## Data

(** * tx-json-rpc-server: the transaction store, its status machine,
      the replacement classifier and the gas monitor

    A shallow embedding of package [ethclient] (StoreTransaction,
    CancelTransaction, changeTransactionStatus, MonitorGas, and the
    upstream client: SendRequest, doRequest, sendTransaction, getGasPrice),
    of package [types] (TransactionStatus, Transaction, the JSON-RPC
    envelopes), of package [rpc] (isValidHexRawTx, isValidTxHash,
    handleRequest, proxyToRPCNode, writeJSONRPCError, recoverPanic) and of
    LoadConfig of package [config].

    Conventions.
    - The store [storedTransactions : map[string]types.Transaction] is a
      [gmap string Transaction].  A Go [range] over the map visits every key
      once, in an order chosen by the runtime: every function that embeds a
      [range] loop takes the visiting order as a list of keys, and the
      theorems quantify over every order that enumerates the keys.
    - A Go [error] is its message; [nil] is [None].
    - [*big.Int] values are [Z]; [int64] values are [Z] with the wrap-around
      written out ([wrap64]).  A [float64] is a binary64 number of the
      Standard Library ([spec_float]); the gas price goes from [int64] to
      [float64] in getGasPrice and back in MonitorGas.
    - A nil-pointer dereference or an out-of-range slice is a run-time panic
      and is an outcome of its own.
    - The functions of other packages that the code calls on the network or
      on go-ethereum values (the HTTP client, the JSON codec, the recovery
      of a sender, the decoding of a transaction) are variables of the
      sections that use them; [strconv.ParseInt] and [hex.Decode], whose
      results the code branches on, are embedded.
    - [transactionsMutex] is taken and released inside
      changeTransactionStatus; StoreTransaction and CancelTransaction are
      embedded as they run with the mutex free.  MonitorGas is the one
      function that locks the mutex itself, so its state carries the mutex,
      and a [Lock] on a held mutex is a tick that never ends. *)

From stdpp Require Import base option list gmap strings pretty.
From Stdlib Require Import ZArith Lia SpecFloat.

Open Scope Z_scope.

(** ** Package types *)

(** [type TransactionStatus int] with its five constants. *)
Inductive TransactionStatus : Set :=
  | STORED
  | CANCELED
  | SPEDUP
  | FAILED
  | BROADCASTED.

#[global] Instance TransactionStatus_eq_dec : EqDecision TransactionStatus.
Proof. solve_decision. Defined.

(** [func (s TransactionStatus) String() string] *)
Definition TransactionStatus_String (s : TransactionStatus) : string :=
  match s with
  | STORED => "STORED"
  | CANCELED => "CANCELED"
  | SPEDUP => "SPEDUP"
  | FAILED => "FAILED"
  | BROADCASTED => "BROADCASTED"
  end.

(** [common.Address] is a 20-byte array, compared with [==]; here the
    160-bit number it spells. *)
Abbreviation Address := Z (only parsing).

(** The embedded go-ethereum transaction, as the values its accessors
    return: [Hash().String()], [ChainId()], [Nonce()], [To()] (a pointer,
    nil for a contract creation), [Value()], [GasFeeCap()], [GasTipCap()]
    and [Data()]. *)
Record EthTransaction : Set := mkEthTransaction {
  Hash : string;
  ChainId : Z;
  Nonce : Z;
  To : option Address;
  Value : Z;
  GasFeeCap : Z;
  GasTipCap : Z;
  Data : list Z
}.

(** [type Transaction struct { types.Transaction; Status; RawHex }] *)
Record Transaction : Set := mkTransaction {
  Eth : EthTransaction;
  Status : TransactionStatus;
  RawHex : string
}.

(** [trx.Status = s] on a copy of the struct. *)
Definition with_Status (s : TransactionStatus) (t : Transaction) : Transaction :=
  {| Eth := Eth t; Status := s; RawHex := RawHex t |}.

(** ** 64-bit integers *)

(** Two's complement wrap-around of a signed 64-bit integer. *)
Definition wrap64 (z : Z) : Z := (z + 2 ^ 63) mod 2 ^ 64 - 2 ^ 63.

(** [big.Int.Int64]: the low 64 bits of the magnitude, as an [int64],
    negated when the number is negative. *)
Definition Int64 (x : Z) : Z :=
  let v := wrap64 (Z.abs x mod 2 ^ 64) in
  if x <? 0 then wrap64 (- v) else v.

(** [int64 + int64] *)
Definition add64 (a b : Z) : Z := wrap64 (a + b).

(** [tx.GasFeeCap().Int64() + tx.GasTipCap().Int64()] *)
Definition gasCapOf (t : EthTransaction) : Z :=
  add64 (Int64 (GasFeeCap t)) (Int64 (GasTipCap t)).

(** ** float64 *)

(** A [float64] is a binary64 number of IEEE 754: 53 bits of precision,
    exponents up to 1024. *)
Definition float64 : Set := spec_float.

(** The conversion [float64(x)] of an [int64]: the nearest binary64 number,
    ties to even.  It is exact up to 2^53 in magnitude and rounds above. *)
Definition float64_of_int64 (x : Z) : float64 := binary_normalize 53 1024 x 0 false.

(** The conversion [int64(f)] of a [float64]: the fraction is dropped
    (truncation towards zero).  When the result does not fit, and for an
    infinity or a NaN, the Go specification leaves the value to the
    implementation; the amd64 compiler gives the smallest [int64], which
    is the value taken here. *)
Definition int64_of_float64 (f : float64) : Z :=
  match f with
  | S754_zero _ => 0
  | S754_finite s m e =>
      let magnitude := if 0 <=? e then Z.pos m * 2 ^ e else Z.pos m / 2 ^ (- e) in
      let v := if s then - magnitude else magnitude in
      if (- 2 ^ 63 <=? v) && (v <? 2 ^ 63) then v else - 2 ^ 63
  | S754_infinity _ | S754_nan => - 2 ^ 63
  end.
(** The GUI thread running a batch of callbacks in order. *)
Definition run_callbacks (cbs : list GuiCallback) (s : State) : State :=
  foldl (fun s cb => run_callback cb s) s cbs.

(** The GUI thread running everything it has been handed so far. *)
Definition drain (sys : System) : System :=
  Nat.iter (length (after_queue sys)) (step GuiIdle) sys.

(** The mode changes and the queue insertions among a batch of callbacks. *)
Definition statuses (cbs : list GuiCallback) : list MODES.t :=
  omap (fun cb => match cb with update_status m => Some m | _ => None end) cbs.

Definition puts (cbs : list GuiCallback) : list COMMANDS.t :=
  omap (fun cb => match cb with command_queue_put c => Some c | _ => None end)
       cbs.

(** The [i]-th sample point of [np.linspace(0, 1, n)], [n > 1]. *)
Definition sample (n : Z) (i : nat) : Q :=
  if (i <? Z.to_nat (n - 1))%nat
  then inject_Z (Z.of_nat i) * ((1 - 0) / inject_Z (n - 1)) + 0
  else 1.

(** The modes in which the loop calls [send_ramp_frame]. *)
Definition ramp_mode (m : MODES.t) : Prop :=
  m = MODES.TURNING_RIGHT \/ m = MODES.TURNING_LEFT \/ m = MODES.BASELINE.

(** The state of a worker whose ramp has been sent to its end: a client,
    the channels [chs], the ramp rows [data], [frames] frames of hold, and a
    frame counter that has reached the length of the first row. *)
Record holding (client : SimpleUDPClient) (chs : list Channel)
    (data : list (list Q)) (frames : Z) (s : State) : Prop := mkHolding {
  holding_client : osc_client s = Some client;
  holding_channels : channels s = chs;
  holding_data : ramp_data s = Some data;
  holding_frames : hold_frames s = frames;
  holding_exhausted :
    exists row0, data !! 0%nat = Some row0 /\ (length row0 <= ramp_frame s)%nat
}.

(** The calls of one hold frame: every channel's address with the final
    value of its ramp. *)
Definition hold_calls (chs : list Channel) (finals : list Q)
    : list (string * osc_arg) :=
  zip_with (fun ch y => (address ch, OFloat y)) chs finals.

## Required action
Beginning at the line above with "Hash : string;" and finishing at the line with "Record Transaction : Set", return each line exactly and return nothing else.

## Output of the exercise
  Hash : string;
  ChainId : Z;
  Nonce : Z;
  To : option Address;
  Value : Z;
  GasFeeCap : Z;
  GasTipCap : Z;
  Data : list Z
}.

(** [type Transaction struct { types.Transaction; Status; RawHex }] *)
Record Transaction : Set := mkTransaction {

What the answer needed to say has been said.